**WORK INSTRUCTION:**
Scan the entries for "injection". Every line that holds it is to be copied.

**Stored items:**
════════

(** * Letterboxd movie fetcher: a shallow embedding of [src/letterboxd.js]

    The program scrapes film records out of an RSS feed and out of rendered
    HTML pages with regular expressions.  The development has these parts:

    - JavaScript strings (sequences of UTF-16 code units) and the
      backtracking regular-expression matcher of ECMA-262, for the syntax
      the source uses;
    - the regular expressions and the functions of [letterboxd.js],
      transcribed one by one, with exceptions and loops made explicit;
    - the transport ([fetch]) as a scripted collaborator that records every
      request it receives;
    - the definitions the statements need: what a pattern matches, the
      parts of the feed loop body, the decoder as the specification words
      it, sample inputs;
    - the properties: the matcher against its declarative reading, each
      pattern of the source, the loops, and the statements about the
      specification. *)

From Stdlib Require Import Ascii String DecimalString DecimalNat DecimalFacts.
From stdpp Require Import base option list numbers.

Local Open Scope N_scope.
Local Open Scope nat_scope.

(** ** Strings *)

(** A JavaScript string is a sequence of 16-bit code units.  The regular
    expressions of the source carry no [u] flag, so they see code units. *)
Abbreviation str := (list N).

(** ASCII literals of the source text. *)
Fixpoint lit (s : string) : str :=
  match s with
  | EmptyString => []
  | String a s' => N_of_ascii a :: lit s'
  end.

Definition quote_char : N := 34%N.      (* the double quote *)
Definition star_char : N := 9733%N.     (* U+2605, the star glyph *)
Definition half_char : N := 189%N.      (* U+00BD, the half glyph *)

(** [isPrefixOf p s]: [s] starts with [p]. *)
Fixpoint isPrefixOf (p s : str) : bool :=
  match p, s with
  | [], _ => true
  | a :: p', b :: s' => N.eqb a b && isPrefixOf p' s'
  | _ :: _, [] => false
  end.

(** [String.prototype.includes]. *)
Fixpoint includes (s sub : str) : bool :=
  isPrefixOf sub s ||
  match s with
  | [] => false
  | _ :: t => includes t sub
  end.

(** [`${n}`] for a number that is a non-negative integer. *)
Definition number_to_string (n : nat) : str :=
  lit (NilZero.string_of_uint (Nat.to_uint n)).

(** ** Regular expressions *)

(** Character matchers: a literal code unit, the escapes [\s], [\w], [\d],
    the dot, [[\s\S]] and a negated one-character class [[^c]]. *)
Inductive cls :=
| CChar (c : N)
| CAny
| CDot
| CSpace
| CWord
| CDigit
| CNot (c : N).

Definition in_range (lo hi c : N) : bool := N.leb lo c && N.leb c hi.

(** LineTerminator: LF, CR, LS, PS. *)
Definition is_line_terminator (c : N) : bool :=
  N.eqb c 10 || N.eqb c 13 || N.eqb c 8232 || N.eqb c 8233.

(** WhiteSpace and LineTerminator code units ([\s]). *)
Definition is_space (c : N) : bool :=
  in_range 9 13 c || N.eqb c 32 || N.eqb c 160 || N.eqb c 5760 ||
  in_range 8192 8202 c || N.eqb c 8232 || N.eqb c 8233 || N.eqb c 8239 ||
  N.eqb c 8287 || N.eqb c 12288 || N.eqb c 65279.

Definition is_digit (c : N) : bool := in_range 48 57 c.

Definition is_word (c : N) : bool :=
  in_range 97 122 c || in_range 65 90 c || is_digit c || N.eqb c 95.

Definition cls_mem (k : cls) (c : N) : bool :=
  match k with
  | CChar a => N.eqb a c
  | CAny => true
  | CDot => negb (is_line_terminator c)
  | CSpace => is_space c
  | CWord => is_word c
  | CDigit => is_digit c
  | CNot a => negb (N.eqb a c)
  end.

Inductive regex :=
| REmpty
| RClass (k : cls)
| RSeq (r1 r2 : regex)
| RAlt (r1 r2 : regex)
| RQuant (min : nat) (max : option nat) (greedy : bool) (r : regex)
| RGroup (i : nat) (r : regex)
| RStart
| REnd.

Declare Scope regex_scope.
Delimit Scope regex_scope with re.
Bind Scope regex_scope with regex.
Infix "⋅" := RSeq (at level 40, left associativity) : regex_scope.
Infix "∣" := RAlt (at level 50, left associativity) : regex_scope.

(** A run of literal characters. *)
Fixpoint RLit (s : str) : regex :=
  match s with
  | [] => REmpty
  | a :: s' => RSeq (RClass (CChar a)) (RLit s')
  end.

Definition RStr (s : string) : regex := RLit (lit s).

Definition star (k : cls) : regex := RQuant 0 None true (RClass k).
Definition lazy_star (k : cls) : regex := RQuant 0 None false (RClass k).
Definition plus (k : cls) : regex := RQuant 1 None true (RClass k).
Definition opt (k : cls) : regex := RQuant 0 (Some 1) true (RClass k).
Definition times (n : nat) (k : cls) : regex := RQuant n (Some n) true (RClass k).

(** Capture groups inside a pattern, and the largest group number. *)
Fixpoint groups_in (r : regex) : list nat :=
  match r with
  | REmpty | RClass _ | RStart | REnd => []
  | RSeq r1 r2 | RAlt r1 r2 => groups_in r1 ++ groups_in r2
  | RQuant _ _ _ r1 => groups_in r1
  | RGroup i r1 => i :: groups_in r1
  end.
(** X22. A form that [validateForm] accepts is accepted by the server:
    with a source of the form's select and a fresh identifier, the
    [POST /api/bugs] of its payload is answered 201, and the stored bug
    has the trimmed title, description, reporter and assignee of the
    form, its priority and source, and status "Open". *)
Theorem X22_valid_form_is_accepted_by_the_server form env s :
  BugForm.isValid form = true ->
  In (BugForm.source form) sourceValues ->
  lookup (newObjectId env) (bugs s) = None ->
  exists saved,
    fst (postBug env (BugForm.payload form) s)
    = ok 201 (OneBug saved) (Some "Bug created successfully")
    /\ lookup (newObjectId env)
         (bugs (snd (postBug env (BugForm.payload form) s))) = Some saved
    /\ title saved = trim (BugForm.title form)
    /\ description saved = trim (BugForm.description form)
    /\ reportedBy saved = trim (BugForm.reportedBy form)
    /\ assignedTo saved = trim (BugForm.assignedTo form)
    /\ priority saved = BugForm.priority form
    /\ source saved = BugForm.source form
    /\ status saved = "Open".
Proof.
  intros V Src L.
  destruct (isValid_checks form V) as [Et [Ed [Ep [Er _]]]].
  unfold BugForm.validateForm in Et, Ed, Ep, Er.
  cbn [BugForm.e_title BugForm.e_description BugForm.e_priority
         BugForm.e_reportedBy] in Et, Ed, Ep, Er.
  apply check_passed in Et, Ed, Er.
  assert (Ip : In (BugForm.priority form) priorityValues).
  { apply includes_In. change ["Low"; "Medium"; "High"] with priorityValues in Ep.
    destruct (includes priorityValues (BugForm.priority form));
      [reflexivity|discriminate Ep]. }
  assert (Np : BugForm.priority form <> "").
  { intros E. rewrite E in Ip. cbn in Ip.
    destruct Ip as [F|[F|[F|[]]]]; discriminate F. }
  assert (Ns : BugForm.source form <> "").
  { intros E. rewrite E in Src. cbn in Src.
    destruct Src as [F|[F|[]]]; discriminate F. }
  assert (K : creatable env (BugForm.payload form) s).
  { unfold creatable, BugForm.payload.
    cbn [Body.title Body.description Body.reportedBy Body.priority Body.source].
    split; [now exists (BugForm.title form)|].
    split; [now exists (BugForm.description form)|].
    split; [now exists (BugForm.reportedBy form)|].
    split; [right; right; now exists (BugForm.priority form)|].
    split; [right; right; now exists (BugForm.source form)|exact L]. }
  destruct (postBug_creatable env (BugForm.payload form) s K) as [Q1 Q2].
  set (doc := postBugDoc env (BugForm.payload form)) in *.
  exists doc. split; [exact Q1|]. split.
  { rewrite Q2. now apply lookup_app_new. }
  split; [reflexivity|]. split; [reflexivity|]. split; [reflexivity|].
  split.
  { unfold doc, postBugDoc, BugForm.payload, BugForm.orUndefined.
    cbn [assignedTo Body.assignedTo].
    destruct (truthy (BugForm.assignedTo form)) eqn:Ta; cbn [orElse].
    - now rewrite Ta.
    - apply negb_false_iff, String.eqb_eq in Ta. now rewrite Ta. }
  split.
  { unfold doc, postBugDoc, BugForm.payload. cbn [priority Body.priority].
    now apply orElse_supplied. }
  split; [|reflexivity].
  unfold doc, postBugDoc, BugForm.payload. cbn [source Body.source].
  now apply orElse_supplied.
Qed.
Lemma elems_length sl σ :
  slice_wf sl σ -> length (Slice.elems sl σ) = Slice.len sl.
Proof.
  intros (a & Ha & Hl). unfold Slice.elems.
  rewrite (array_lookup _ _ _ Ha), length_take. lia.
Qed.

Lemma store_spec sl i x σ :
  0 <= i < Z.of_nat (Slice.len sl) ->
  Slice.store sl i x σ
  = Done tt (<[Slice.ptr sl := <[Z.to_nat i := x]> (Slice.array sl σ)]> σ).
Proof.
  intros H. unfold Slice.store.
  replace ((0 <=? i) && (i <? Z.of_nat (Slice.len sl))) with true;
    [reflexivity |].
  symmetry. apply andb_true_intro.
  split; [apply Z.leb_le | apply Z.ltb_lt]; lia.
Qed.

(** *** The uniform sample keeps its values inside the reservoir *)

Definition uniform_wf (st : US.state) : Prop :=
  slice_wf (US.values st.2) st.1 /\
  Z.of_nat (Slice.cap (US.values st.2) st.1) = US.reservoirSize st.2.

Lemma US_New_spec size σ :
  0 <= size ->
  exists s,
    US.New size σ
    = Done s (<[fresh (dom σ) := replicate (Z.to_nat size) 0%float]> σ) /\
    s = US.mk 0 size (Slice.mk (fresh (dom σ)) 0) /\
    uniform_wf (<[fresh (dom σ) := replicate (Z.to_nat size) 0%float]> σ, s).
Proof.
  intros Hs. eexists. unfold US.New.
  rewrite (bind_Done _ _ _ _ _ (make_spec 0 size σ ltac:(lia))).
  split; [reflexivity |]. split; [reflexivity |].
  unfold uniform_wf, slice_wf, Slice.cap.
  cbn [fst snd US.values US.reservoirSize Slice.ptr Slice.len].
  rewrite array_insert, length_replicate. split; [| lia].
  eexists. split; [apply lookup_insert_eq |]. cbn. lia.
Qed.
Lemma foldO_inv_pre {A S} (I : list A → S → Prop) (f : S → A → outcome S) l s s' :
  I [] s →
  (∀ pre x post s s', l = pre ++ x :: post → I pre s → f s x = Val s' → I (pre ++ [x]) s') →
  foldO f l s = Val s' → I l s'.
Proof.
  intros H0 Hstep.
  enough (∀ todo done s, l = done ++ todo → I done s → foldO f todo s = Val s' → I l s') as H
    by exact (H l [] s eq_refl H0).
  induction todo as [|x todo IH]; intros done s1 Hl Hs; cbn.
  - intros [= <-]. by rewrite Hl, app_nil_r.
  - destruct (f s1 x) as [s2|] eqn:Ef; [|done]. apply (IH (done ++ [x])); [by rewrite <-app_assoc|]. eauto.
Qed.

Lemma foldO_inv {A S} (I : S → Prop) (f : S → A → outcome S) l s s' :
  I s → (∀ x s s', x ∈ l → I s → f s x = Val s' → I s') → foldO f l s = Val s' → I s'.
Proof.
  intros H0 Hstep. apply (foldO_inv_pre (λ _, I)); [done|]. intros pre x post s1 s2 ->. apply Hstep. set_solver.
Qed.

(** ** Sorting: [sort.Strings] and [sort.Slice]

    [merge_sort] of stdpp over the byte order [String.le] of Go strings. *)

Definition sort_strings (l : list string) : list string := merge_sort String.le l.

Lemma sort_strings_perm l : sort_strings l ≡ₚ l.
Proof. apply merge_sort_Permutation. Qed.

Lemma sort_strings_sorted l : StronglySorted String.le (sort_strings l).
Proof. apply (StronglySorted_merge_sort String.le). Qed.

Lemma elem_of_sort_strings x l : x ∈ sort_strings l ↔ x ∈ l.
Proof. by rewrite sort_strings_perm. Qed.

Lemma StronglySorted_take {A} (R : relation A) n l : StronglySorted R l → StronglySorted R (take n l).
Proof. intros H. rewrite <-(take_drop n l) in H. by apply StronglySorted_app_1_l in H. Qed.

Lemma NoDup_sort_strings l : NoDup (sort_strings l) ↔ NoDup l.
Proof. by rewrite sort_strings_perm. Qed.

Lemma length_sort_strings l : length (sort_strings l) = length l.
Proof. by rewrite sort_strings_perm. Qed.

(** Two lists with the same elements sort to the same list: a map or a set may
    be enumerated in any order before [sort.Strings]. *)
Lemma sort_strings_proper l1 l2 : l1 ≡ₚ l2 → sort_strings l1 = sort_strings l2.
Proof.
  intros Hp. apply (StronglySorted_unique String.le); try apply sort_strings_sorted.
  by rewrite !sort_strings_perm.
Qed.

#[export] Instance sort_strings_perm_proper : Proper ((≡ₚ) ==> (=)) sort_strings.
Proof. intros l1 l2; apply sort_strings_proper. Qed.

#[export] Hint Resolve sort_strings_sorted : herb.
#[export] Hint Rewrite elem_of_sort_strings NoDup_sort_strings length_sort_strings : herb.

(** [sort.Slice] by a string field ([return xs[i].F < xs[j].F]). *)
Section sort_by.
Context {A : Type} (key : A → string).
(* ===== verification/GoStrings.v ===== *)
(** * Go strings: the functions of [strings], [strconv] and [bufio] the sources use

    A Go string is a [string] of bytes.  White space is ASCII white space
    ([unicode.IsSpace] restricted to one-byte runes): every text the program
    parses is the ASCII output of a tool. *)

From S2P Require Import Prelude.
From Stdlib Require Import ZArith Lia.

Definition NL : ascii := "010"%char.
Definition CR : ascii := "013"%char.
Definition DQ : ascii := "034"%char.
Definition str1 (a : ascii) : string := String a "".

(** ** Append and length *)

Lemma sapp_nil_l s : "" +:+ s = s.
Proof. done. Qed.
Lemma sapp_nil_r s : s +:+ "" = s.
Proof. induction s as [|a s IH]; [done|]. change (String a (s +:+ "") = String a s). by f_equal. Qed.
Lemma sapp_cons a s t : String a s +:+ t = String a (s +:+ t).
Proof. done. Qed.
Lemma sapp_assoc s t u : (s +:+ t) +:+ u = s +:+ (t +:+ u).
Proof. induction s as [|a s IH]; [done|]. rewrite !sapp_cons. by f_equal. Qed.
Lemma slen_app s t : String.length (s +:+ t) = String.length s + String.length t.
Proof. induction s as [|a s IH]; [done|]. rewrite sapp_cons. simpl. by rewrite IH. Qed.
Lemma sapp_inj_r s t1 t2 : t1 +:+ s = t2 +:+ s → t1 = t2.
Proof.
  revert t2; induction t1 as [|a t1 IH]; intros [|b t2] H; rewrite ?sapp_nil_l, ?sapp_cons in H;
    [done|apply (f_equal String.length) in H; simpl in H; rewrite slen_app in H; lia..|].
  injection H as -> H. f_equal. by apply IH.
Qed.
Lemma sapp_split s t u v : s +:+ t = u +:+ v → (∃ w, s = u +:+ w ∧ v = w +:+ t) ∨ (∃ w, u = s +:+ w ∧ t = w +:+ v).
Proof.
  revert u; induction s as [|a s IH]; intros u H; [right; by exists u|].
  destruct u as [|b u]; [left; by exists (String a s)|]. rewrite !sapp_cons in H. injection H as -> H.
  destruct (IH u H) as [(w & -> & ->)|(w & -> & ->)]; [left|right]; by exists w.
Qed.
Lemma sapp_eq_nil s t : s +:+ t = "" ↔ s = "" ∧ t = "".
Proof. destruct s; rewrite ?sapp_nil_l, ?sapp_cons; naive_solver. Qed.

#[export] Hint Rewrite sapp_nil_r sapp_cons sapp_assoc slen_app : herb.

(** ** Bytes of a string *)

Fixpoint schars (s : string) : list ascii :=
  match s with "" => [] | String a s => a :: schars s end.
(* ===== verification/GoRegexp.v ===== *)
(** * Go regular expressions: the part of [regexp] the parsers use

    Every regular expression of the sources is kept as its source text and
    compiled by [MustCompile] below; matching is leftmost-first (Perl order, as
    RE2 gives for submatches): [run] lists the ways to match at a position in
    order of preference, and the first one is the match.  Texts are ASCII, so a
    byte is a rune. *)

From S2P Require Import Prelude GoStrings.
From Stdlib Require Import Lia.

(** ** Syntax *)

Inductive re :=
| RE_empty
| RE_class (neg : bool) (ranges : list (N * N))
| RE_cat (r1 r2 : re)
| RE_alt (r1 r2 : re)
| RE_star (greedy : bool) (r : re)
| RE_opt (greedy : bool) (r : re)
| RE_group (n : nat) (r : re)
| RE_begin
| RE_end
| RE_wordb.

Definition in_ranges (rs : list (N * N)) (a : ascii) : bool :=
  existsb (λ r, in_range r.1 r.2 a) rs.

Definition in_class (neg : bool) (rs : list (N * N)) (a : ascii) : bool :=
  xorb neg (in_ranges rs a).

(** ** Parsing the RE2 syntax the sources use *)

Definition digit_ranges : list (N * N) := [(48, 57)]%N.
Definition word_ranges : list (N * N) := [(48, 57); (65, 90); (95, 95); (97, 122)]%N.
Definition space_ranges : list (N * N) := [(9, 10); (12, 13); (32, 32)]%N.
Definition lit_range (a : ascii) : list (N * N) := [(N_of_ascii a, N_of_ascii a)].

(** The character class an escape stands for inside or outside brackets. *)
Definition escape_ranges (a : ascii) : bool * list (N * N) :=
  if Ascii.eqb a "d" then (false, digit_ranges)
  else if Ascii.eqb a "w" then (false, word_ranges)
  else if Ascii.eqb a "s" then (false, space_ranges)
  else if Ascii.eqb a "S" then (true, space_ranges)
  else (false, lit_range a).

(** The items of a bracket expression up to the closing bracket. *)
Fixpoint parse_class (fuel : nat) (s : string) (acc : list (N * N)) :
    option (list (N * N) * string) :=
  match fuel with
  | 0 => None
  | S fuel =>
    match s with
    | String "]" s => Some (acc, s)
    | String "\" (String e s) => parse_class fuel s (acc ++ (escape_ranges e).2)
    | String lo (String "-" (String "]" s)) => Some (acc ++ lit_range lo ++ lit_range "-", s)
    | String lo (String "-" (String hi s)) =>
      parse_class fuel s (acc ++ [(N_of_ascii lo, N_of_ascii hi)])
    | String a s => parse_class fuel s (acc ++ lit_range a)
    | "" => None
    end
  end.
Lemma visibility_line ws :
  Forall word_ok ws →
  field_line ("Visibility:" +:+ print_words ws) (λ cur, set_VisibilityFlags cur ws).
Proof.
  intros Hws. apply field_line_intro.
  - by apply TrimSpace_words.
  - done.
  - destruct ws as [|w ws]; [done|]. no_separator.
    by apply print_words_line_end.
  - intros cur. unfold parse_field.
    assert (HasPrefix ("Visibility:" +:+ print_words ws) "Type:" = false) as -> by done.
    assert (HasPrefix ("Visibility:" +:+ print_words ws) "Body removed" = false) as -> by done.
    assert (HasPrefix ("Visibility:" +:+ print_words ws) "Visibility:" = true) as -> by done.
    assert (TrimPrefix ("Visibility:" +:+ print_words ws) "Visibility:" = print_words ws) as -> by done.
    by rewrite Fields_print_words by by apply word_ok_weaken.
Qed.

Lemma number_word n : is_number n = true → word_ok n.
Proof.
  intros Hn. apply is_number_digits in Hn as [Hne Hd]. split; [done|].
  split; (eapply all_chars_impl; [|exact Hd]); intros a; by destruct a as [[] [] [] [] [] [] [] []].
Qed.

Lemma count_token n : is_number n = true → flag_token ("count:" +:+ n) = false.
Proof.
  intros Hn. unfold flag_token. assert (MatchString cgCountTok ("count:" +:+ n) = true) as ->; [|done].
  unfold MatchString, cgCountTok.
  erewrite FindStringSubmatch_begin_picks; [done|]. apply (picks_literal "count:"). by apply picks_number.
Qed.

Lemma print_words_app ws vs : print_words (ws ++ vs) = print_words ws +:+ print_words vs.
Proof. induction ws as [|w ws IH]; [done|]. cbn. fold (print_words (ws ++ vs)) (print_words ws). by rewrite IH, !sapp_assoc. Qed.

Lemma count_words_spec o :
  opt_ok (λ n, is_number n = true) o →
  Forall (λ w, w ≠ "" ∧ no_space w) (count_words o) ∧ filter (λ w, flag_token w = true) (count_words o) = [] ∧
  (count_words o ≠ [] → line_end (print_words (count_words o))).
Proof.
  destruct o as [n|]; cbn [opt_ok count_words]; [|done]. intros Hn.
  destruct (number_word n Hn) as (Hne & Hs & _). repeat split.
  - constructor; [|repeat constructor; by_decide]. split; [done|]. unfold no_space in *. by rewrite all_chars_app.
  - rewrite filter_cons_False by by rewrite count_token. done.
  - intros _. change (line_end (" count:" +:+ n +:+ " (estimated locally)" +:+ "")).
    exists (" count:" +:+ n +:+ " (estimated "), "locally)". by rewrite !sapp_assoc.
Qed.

════════

**THE COMPLETED TASK:**
  injection H as -> H. f_equal. by apply IH.
  destruct u as [|b u]; [left; by exists (String a s)|]. rewrite !sapp_cons in H. injection H as -> H.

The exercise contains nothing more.